EGMR verurteilt Belgien: Häftling bekam keine deutschsprachige Hilfe

Belgien ist vom Europäischen Gerichtshof für Menschenrechte (EGMR) zu einer Schadensersatzzahlung an einen deutschsprachigen Häftling verurteilt worden. Der Grund: Belgien hatte keine adäquate individuelle Betreuung für den deutschsprachigen Häftling. In der Haftanstalt, in der der Mann einsaß, sprach niemand Deutsch. Das ist die einzige Sprache, der der Mann mächtig ist.
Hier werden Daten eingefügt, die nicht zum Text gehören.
Lemma init_statics (m : machine) :
  exists major cls dev : Z,
    statics (snd (wy_module_init m)) =
      {| wy_module_open_count := wy_module_open_count (statics m);
         wy_module_major_num := major;
         params := params (statics m);
         wy_module_class := cls;
         wy_module_device := dev |}.
Proof.
  unfold wy_module_init. run_monad.
  destruct (ans_register_chrdev (kernel m) <? 0); cbn;
    [eexists _, _, _; reflexivity|].
  destruct (IS_ERR (ans_class_create (kernel m))); cbn;
    [eexists _, _, _; reflexivity|].
  destruct (IS_ERR (ans_device_create (kernel m))); cbn;
    eexists _, _, _; reflexivity.
Qed.

Lemma exit_result (m : machine) :
  wy_module_exit m =
    (tt,
     {| statics := statics m; user := user m; kernel := kernel m;
        klog := klog m ++ exit_calls (wy_module_major_num (statics m))
                                     (wy_module_class (statics m)) |}).
Proof.
  unfold wy_module_exit. run_monad. rewrite <- !app_assoc. reflexivity.
Qed.

(** Every entry point keeps HolderCount in {0, 1} and the record at its
    size. *)
Lemma enter_invariant (e : entry) (m : machine) :
  (holder_count m = 0 \/ holder_count m = 1) /\ well_formed m ->
  (holder_count (snd (enter e m)) = 0 \/ holder_count (snd (enter e m)) = 1)
  /\ well_formed (snd (enter e m)).
Proof.
  intros [Hc Hwf]. unfold well_formed in *.
  destruct e as [| |buf len|buf len| |]; cbn [enter].
  - destruct Hc as [Hc|Hc].
    + rewrite open_free by exact Hc. cbn. auto.
    + rewrite open_busy by lia. cbn. auto.
  - destruct Hc as [Hc|Hc].
    + rewrite release_free by exact Hc. cbn. auto.
    + rewrite release_held by lia. rewrite Hc.
      change (cast_int (1 - 1)) with 0. cbn. auto.
  - destruct (write_frame m buf len) as (p & log & Hp & ->).
    unfold holder_count in *. cbn. split; [exact Hc|lia].
  - destruct (read_frame m buf len) as (Hs & _ & _).
    unfold holder_count. rewrite Hs. auto.
  - destruct (init_statics m) as (major & cls & dev & Hs).
    unfold holder_count. rewrite Hs. cbn. auto.
  - unfold bind, ret. rewrite exit_result. cbn. auto.
Qed.

Lemma run_invariant (es : list entry) :
  forall m : machine,
    (holder_count m = 0 \/ holder_count m = 1) /\ well_formed m ->
    (holder_count (run es m) = 0 \/ holder_count (run es m) = 1)
    /\ well_formed (run es m).
Proof.
  induction es as [|e es IH]; intros m Hm; cbn [run].
  - exact Hm.
  - apply IH, enter_invariant, Hm.
Qed.

Lemma initial_invariant (u : Z -> byte) (k : answers) :
  (holder_count (initial u k) = 0 \/ holder_count (initial u k) = 1)
  /\ well_formed (initial u k).
Proof.
  split; [left; reflexivity|].
  unfold well_formed. cbn. apply length_replicate.
Qed.
End Frame.

Section Lifecycle.
Context `{Platform}.

Lemma calls_since_app (m m' : machine) (new : list kcall) :
  klog m' = klog m ++ new -> calls_since m m' = new.
Proof. unfold calls_since. intros ->. apply drop_app_length. Qed.

Lemma init_register_failed (m : machine) :
  ans_register_chrdev (kernel m) < 0 ->
  wy_module_init m =
    (ans_register_chrdev (kernel m),
     {| statics := set_major_num (ans_register_chrdev (kernel m)) (statics m);
        user := user m; kernel := kernel m;
        klog := klog m ++
          init_calls_register_failed (ans_register_chrdev (kernel m)) |}).
Proof.
  intros Hmaj. unfold wy_module_init. run_monad.
  destruct (Z.ltb_spec (ans_register_chrdev (kernel m)) 0); [|lia].
  cbn. rewrite <- !app_assoc. reflexivity.
Qed.

Lemma init_class_failed (m : machine) :
  0 <= ans_register_chrdev (kernel m) ->
  IS_ERR (ans_class_create (kernel m)) = true ->
  wy_module_init m =
    (cast_int (PTR_ERR (ans_class_create (kernel m))),
     {| statics := set_class (ans_class_create (kernel m))
                     (set_major_num (ans_register_chrdev (kernel m))
                        (statics m));
        user := user m; kernel := kernel m;
        klog := klog m ++
          init_calls_class_failed (ans_register_chrdev (kernel m))
            (ans_class_create (kernel m)) |}).
Proof.
  intros Hmaj Hcls. unfold wy_module_init. run_monad.
  destruct (Z.ltb_spec (ans_register_chrdev (kernel m)) 0); [lia|].
  cbn. rewrite Hcls. cbn. rewrite <- !app_assoc. reflexivity.
Qed.

Lemma init_device_failed (m : machine) :
  0 <= ans_register_chrdev (kernel m) ->
  IS_ERR (ans_class_create (kernel m)) = false ->
  IS_ERR (ans_device_create (kernel m)) = true ->
  wy_module_init m =
    (cast_int (PTR_ERR (ans_device_create (kernel m))),
     {| statics := set_device (ans_device_create (kernel m))
                     (set_class (ans_class_create (kernel m))
                        (set_major_num (ans_register_chrdev (kernel m))
                           (statics m)));
        user := user m; kernel := kernel m;
        klog := klog m ++
          init_calls_device_failed (ans_register_chrdev (kernel m))
            (ans_class_create (kernel m)) (ans_device_create (kernel m)) |}).
Proof.
  intros Hmaj Hcls Hdev. unfold wy_module_init. run_monad.
  destruct (Z.ltb_spec (ans_register_chrdev (kernel m)) 0); [lia|].
  cbn. rewrite Hcls. cbn. rewrite Hdev. cbn.
  rewrite <- !app_assoc. reflexivity.
Qed.

Lemma init_ok (m : machine) :
  0 <= ans_register_chrdev (kernel m) ->
  IS_ERR (ans_class_create (kernel m)) = false ->
  IS_ERR (ans_device_create (kernel m)) = false ->
  wy_module_init m =
    (0,
     {| statics := set_device (ans_device_create (kernel m))
                     (set_class (ans_class_create (kernel m))
                        (set_major_num (ans_register_chrdev (kernel m))
                           (statics m)));
        user := user m; kernel := kernel m;
        klog := klog m ++
          init_calls_ok (ans_register_chrdev (kernel m))
            (ans_class_create (kernel m)) (ans_device_create (kernel m)) |}).
Proof.
  intros Hmaj Hcls Hdev. unfold wy_module_init. run_monad.
  destruct (Z.ltb_spec (ans_register_chrdev (kernel m)) 0); [lia|].
  cbn. rewrite Hcls. cbn. rewrite Hdev. cbn.
  rewrite <- !app_assoc. reflexivity.
Qed.
End Lifecycle.

Section Records.
Context `{Platform}.

Lemma byte_val_of (z : Z) : 0 <= z < 256 -> byte_val (byte_of z) = z.
Proof.
  intros Hz. unfold byte_val, byte_of.
  destruct (Byte.of_N (Z.to_N z)) as [b|] eqn:Hb.
  - apply Byte.to_of_N in Hb. cbn. rewrite Hb. lia.
  - apply Byte.of_N_None_iff in Hb. lia.
Qed.

Lemma store_le_length (n : nat) (v : Z) : length (store_le n v) = n.
Proof.
  revert v. induction n as [|k IH]; intros v; cbn; [reflexivity|].
  rewrite IH. reflexivity.
Qed.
Der Mann wurde vor 13 Jahren inhaftiert, nachdem er 1997 wegen Diebstahls und sexueller Gewalt verurteilt worden war. Vor einigen Jahren zog er vor den Europäischen Gerichtshof für Menschenrechte, um den belgischen Staat wegen Mangels an psychiatrischer Betreuung in der Einrichtung, in der er einsaß, zu verklagen. Niemand vom medizinischen Dienst habe Deutsch gesprochen. Das ist die einzige Sprache, die der Mann versteht. Nur im Jahr 2010 und von Juli 2014 bis Ende 2015 habe ein deutschsprachiger Psychologe zur Verfügung gestanden, heißt es.
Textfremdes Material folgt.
Definition makeHTTPHandleFuncOrPanic (f : apiFuncOrPanic) : HandlerFuncOrPanic :=
  fun db w r =>
    match f db w r with
    | Panics db' => Panics db'
    | Returns (db', w', Some e) =>
        Returns (db', fst (WriteJSON w' StatusBadRequest
                             (APIError (errorString e))))
    | Returns (db', w', None) => Returns (db', w')
    end.

Definition validateTokenMiddlewareOrPanic (next : HandlerFuncOrPanic)
  : HandlerFuncOrPanic :=
  fun db w r =>
    let authHeader := authorization r in
    if String.eqb authHeader ""
    then Returns (db, fst (WriteJSON w StatusBadRequest
                             (APIError "Authorization header is required")))
    else
      let headerParts := Split authHeader " " in
      if negb (Nat.eqb (List.length headerParts) 2)
         || negb (String.eqb (nth 0 headerParts "") "Bearer")
      then Returns (db, fst (WriteJSON w StatusBadRequest
                               (APIError "Authorization header must be in the format 'Bearer {token}'")))
      else
        let tokenStr := nth 1 headerParts "" in
        match ValidateToken tokenStr with
        | inl _ =>
            Returns (db, fst (WriteJSON w StatusBadRequest
                                (APIError "Access Denied")))
        | inr claims =>
            next db w (mkHTTPRequest (authorization r) (vars r)
                                     (Some claims) (requestBody r))
        end.

(** [handleTransfer] together with the response it writes on success. *)
Definition handleTransferJSON : apiFuncOrPanic :=
  fun db w r =>
    match handleTransfer DecodeTransfer db
            (mkRequest (context r) (requestBody r)) with
    | Panics db' => Panics db'
    | Returns o =>
        match err o with
        | Some e => Returns (store o, w, Some e)
        | None =>
            let (w', e) := WriteJSON w StatusOK StatusSuccess in
            Returns (store o, w', e)
        end
    end.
Der Gerichtshof hat Belgien jetzt zu einer moralischen Schadensersatzzahlung in Höhe von 15.000 Euro verurteilt. Im gleichen Fall war Belgien schon einmal von einem französischsprachigen Gericht erster Instanz verurteilt worden.
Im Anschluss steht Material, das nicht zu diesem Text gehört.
(** * psi: a PID 1 wrapper for single-process containers

    Shallow embedding of [psi.go] (package [pkt.systems/psi]) and of the
    parts of the Go standard library it calls, followed by the properties
    of the role dispatcher, the worker, the supervisor loop, the reaper and
    the stop-timeout parser. *)

From Stdlib Require Import String Ascii ZArith List Bool Lia.
Import ListNotations.
Local Open Scope Z_scope.

(** ** Go values: strings are byte sequences, integers wrap around *)

Module Go.

Definition gostring := list ascii.

(** A Go string literal. *)
Definition str (s : string) : gostring := list_ascii_of_string s.

Definition byteZ (c : ascii) : Z := Z.of_N (N_of_ascii c).

Definition uint64 (x : Z) : Z := x mod 2 ^ 64.
Definition int64 (x : Z) : Z := (x + 2 ^ 63) mod 2 ^ 64 - 2 ^ 63.

Fixpoint bytes_eqb (a b : gostring) : bool :=
  match a, b with
  | [], [] => true
  | x :: a', y :: b' => Ascii.eqb x y && bytes_eqb a' b'
  | _, _ => false
  end.

(** [s[i]] and [s[a:b]] for indices inside the string. *)
Definition byte_at (s : gostring) (i : Z) : Z :=
  byteZ (nth (Z.to_nat i) s zero).

Definition slice (s : gostring) (a b : Z) : gostring :=
  firstn (Z.to_nat (b - a)) (skipn (Z.to_nat a) s).

Definition len (s : gostring) : Z := Z.of_nat (length s).

(** [len(ch) < cap] for a channel buffer. *)
Definition len_nat_lt {A} (l : list A) (cap : Z) : bool :=
  Z.of_nat (length l) <? cap.

(** *** unicode/utf8 *)

Definition RuneError : Z := 0xFFFD.
Definition RuneSelf : Z := 0x80.
Definition UTFMax : Z := 4.

(** The table [first]: information about the first byte of an encoding. *)
Definition first (b : Z) : Z :=
  if b <? 0x80 then 0xF0        (* as: ASCII *)
  else if b <? 0xC2 then 0xF1   (* xx: invalid *)
  else if b <? 0xE0 then 0x02   (* s1 *)
  else if b =? 0xE0 then 0x13   (* s2 *)
  else if b <? 0xED then 0x03   (* s3 *)
  else if b =? 0xED then 0x23   (* s4 *)
  else if b <? 0xF0 then 0x03   (* s3 *)
  else if b =? 0xF0 then 0x34   (* s5 *)
  else if b <? 0xF4 then 0x04   (* s6 *)
  else if b =? 0xF4 then 0x44   (* s7 *)
  else 0xF1.                    (* xx *)

Definition acceptRanges (i : Z) : Z * Z :=
  match i with
  | 0 => (0x80, 0xBF)
  | 1 => (0xA0, 0xBF)
  | 2 => (0x80, 0x9F)
  | 3 => (0x90, 0xBF)
  | 4 => (0x80, 0x8F)
  | _ => (0, 0)
  end.

(** [utf8.DecodeRuneInString]: the rune at the start of [s] and its width. *)
Definition DecodeRuneInString (s : gostring) : Z * Z :=
  let n := len s in
  if n <? 1 then (RuneError, 0) else
  let s0 := byte_at s 0 in
  let x := first s0 in
  if 0xF0 <=? x then
    ((if x =? 0xF1 then RuneError else s0), 1)
  else
    let sz := Z.land x 7 in
    let accept := acceptRanges (Z.shiftr x 4) in
    if n <? sz then (RuneError, 1) else
    let s1 := byte_at s 1 in
    if (s1 <? fst accept) || (snd accept <? s1) then (RuneError, 1) else
    if sz <=? 2 then
      (Z.lor (Z.shiftl (Z.land s0 0x1F) 6) (Z.land s1 0x3F), 2)
    else
    let s2 := byte_at s 2 in
    if (s2 <? 0x80) || (0xBF <? s2) then (RuneError, 1) else
    if sz <=? 3 then
      (Z.lor (Z.lor (Z.shiftl (Z.land s0 0x0F) 12)
                    (Z.shiftl (Z.land s1 0x3F) 6))
             (Z.land s2 0x3F), 3)
    else
    let s3 := byte_at s 3 in
    if (s3 <? 0x80) || (0xBF <? s3) then (RuneError, 1) else
    (Z.lor (Z.lor (Z.lor (Z.shiftl (Z.land s0 0x07) 18)
                         (Z.shiftl (Z.land s1 0x3F) 12))
                  (Z.shiftl (Z.land s2 0x3F) 6))
           (Z.land s3 0x3F), 4).

Definition RuneStart (b : Z) : bool := negb (Z.land b 0xC0 =? 0x80).

(** The backwards scan of [utf8.DecodeLastRuneInString] for the start of
    the last rune, from [start] down to [lim]. *)
Fixpoint lastRuneStart (fuel : nat) (s : gostring) (start lim : Z) : Z :=
  match fuel with
  | O => start
  | S f =>
      if start <? lim then start
      else if RuneStart (byte_at s start) then start
      else lastRuneStart f s (start - 1) lim
  end.

Definition DecodeLastRuneInString (s : gostring) : Z * Z :=
  let end_ := len s in
  if end_ =? 0 then (RuneError, 0) else
  let start := end_ - 1 in
  let r := byte_at s start in
  if r <? RuneSelf then (r, 1) else
  let lim := Z.max (end_ - UTFMax) 0 in
  let start := lastRuneStart 5 s (start - 1) lim in
  let start := if start <? 0 then 0 else start in
  let '(r, size) := DecodeRuneInString (slice s start end_) in
  if negb (start + size =? end_) then (RuneError, 1) else (r, size).

(** *** unicode *)

Definition IsSpace (r : Z) : bool :=
  if r <=? 0xFF then
    (r =? 9) || (r =? 10) || (r =? 11) || (r =? 12) || (r =? 13)
    || (r =? 32) || (r =? 0x85) || (r =? 0xA0)
  else
    (r =? 0x1680) || ((0x2000 <=? r) && (r <=? 0x200A))
    || (r =? 0x2028) || (r =? 0x2029) || (r =? 0x202F)
    || (r =? 0x205F) || (r =? 0x3000).

(** *** strings *)

(** [indexFunc s f truth]: byte offset of the first rune [r] of [s] with
    [f r = truth], or [-1]; [i] is the offset of [s] in the whole string. *)
Fixpoint indexFunc_from (fuel : nat) (i : Z) (s : gostring)
    (f : Z -> bool) (truth : bool) : Z :=
  match fuel with
  | O => -1
  | S fuel' =>
      match s with
      | [] => -1
      | _ =>
          let '(r, size) := DecodeRuneInString s in
          if Bool.eqb (f r) truth then i
          else indexFunc_from fuel' (i + size) (skipn (Z.to_nat size) s) f truth
      end
  end.

Definition indexFunc (s : gostring) (f : Z -> bool) (truth : bool) : Z :=
  indexFunc_from (length s) 0 s f truth.

Fixpoint lastIndexFunc_from (fuel : nat) (i : Z) (s : gostring)
    (f : Z -> bool) (truth : bool) : Z :=
  match fuel with
  | O => -1
  | S fuel' =>
      if 0 <? i then
        let '(r, size) := DecodeLastRuneInString (slice s 0 i) in
        let i := i - size in
        if Bool.eqb (f r) truth then i
        else lastIndexFunc_from fuel' i s f truth
      else -1
  end.

Definition lastIndexFunc (s : gostring) (f : Z -> bool) (truth : bool) : Z :=
  lastIndexFunc_from (length s) (len s) s f truth.

Definition TrimLeftFunc (s : gostring) (f : Z -> bool) : gostring :=
  let i := indexFunc s f false in
  if i =? -1 then [] else slice s i (len s).

Definition TrimRightFunc (s : gostring) (f : Z -> bool) : gostring :=
  let i := lastIndexFunc s f false in
  let i :=
    if (0 <=? i) && (RuneSelf <=? byte_at s i) then
      i + snd (DecodeRuneInString (slice s i (len s)))
    else i + 1 in
  slice s 0 i.

Definition TrimFunc (s : gostring) (f : Z -> bool) : gostring :=
  TrimRightFunc (TrimLeftFunc s f) f.

Definition asciiSpace (c : Z) : bool :=
  (c =? 9) || (c =? 10) || (c =? 11) || (c =? 12) || (c =? 13) || (c =? 32).

(** Second loop of [strings.TrimSpace], on the reversed [s[start:stop]]:
    [stop] moves down over ASCII space. *)
Fixpoint TrimSpace_stop (r : gostring) : gostring :=
  match r with
  | [] => []
  | c :: t =>
      if RuneSelf <=? byteZ c then TrimRightFunc (rev r) IsSpace
      else if asciiSpace (byteZ c) then TrimSpace_stop t
      else rev r
  end.

(** First loop of [strings.TrimSpace]: [start] moves up over ASCII space;
    a byte outside ASCII hands the rest to the rune-aware [TrimFunc]. *)
Fixpoint TrimSpace (s : gostring) : gostring :=
  match s with
  | [] => []
  | c :: t =>
      if RuneSelf <=? byteZ c then TrimFunc s IsSpace
      else if asciiSpace (byteZ c) then TrimSpace t
      else TrimSpace_stop (rev s)
  end.

(** [strings.ToUpper]: ASCII-only strings are mapped byte by byte; any
    other string goes through [Map(unicode.ToUpper, s)], which is not
    modelled and supplied by [GoRuntime]. *)
Definition isLowerASCII (c : Z) : bool := (97 <=? c) && (c <=? 122).

Definition upperASCII (c : ascii) : ascii :=
  if isLowerASCII (byteZ c) then ascii_of_N (N_of_ascii c - 32) else c.

(** The parts of the Go runtime library that are left abstract. *)
Class GoRuntime := {
  (** [uint64(float64(f) * (float64(unit) / scale))] of [time.ParseDuration] *)
  fracNanos : Z -> Z -> Z -> Z;
  (** [strings.Map(unicode.ToUpper, s)] *)
  mapUnicodeToUpper : gostring -> gostring
}.

Definition ToUpper `{GoRuntime} (s : gostring) : gostring :=
  if forallb (fun c => byteZ c <? RuneSelf) s then map upperASCII s
  else mapUnicodeToUpper s.

(** *** time *)

Definition Nanosecond : Z := 1.
Definition Microsecond : Z := 1000 * Nanosecond.
Definition Millisecond : Z := 1000 * Microsecond.
Definition Second : Z := 1000 * Millisecond.
Definition Minute : Z := 60 * Second.
Definition Hour : Z := 60 * Minute.

Inductive error :=
| errInvalidDuration
| errMissingUnit
| errUnknownUnit (u : gostring).

Definition isDigit (c : Z) : bool := (48 <=? c) && (c <=? 57).

(** [leadingInt]: consumes the leading decimal digits; [None] on overflow. *)
Fixpoint leadingInt_from (x : Z) (s : gostring) : option (Z * gostring) :=
  match s with
  | [] => Some (x, [])
  | c :: t =>
      let cz := byteZ c in
      if (cz <? 48) || (57 <? cz) then Some (x, s)
      else if 2 ^ 63 / 10 <? x then None
      else
        let x := uint64 (x * 10 + cz - 48) in
        if 2 ^ 63 <? x then None else leadingInt_from x t
  end.

Definition leadingInt (s : gostring) : option (Z * gostring) :=
  leadingInt_from 0 s.

(** [leadingFraction]: consumes the leading digits after a period; on
    overflow it stops accumulating precision. [scale] is a power of ten. *)
Fixpoint leadingFraction_from (x scale : Z) (overflow : bool) (s : gostring)
    : Z * Z * gostring :=
  match s with
  | [] => (x, scale, [])
  | c :: t =>
      let cz := byteZ c in
      if (cz <? 48) || (57 <? cz) then (x, scale, s)
      else if overflow then leadingFraction_from x scale overflow t
      else if (2 ^ 63 - 1) / 10 <? x then leadingFraction_from x scale true t
      else
        let y := uint64 (x * 10 + cz - 48) in
        if 2 ^ 63 <? y then leadingFraction_from x scale true t
        else leadingFraction_from y (scale * 10) false t
  end.

Definition leadingFraction (s : gostring) : Z * Z * gostring :=
  leadingFraction_from 0 1 false s.

(** The unit of a component: everything up to the next period or digit. *)
Fixpoint unitSpan (s : gostring) : gostring * gostring :=
  match s with
  | [] => ([], [])
  | c :: t =>
      if (byteZ c =? 46) || isDigit (byteZ c) then ([], s)
      else let '(u, r) := unitSpan t in (c :: u, r)
  end.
In dem Urteil wird berücksichtigt, dass die Einrichtung Anstrengungen unternommen habe, um das Problem zu lösen. Doch der Gerichtshof betont auch, dass der Mann 13 Jahre lang hinter Gittern saß, "ohne eine geeignete medizinische Betreuung" und "ohne echte Hoffnung auf irgendeine Veränderung". Das war dem Richter zufolge "eine besonders schmerzhafte Erfahrung, die dem Mann einem Leid aussetzte, das das Leiden der Haft übersteigt."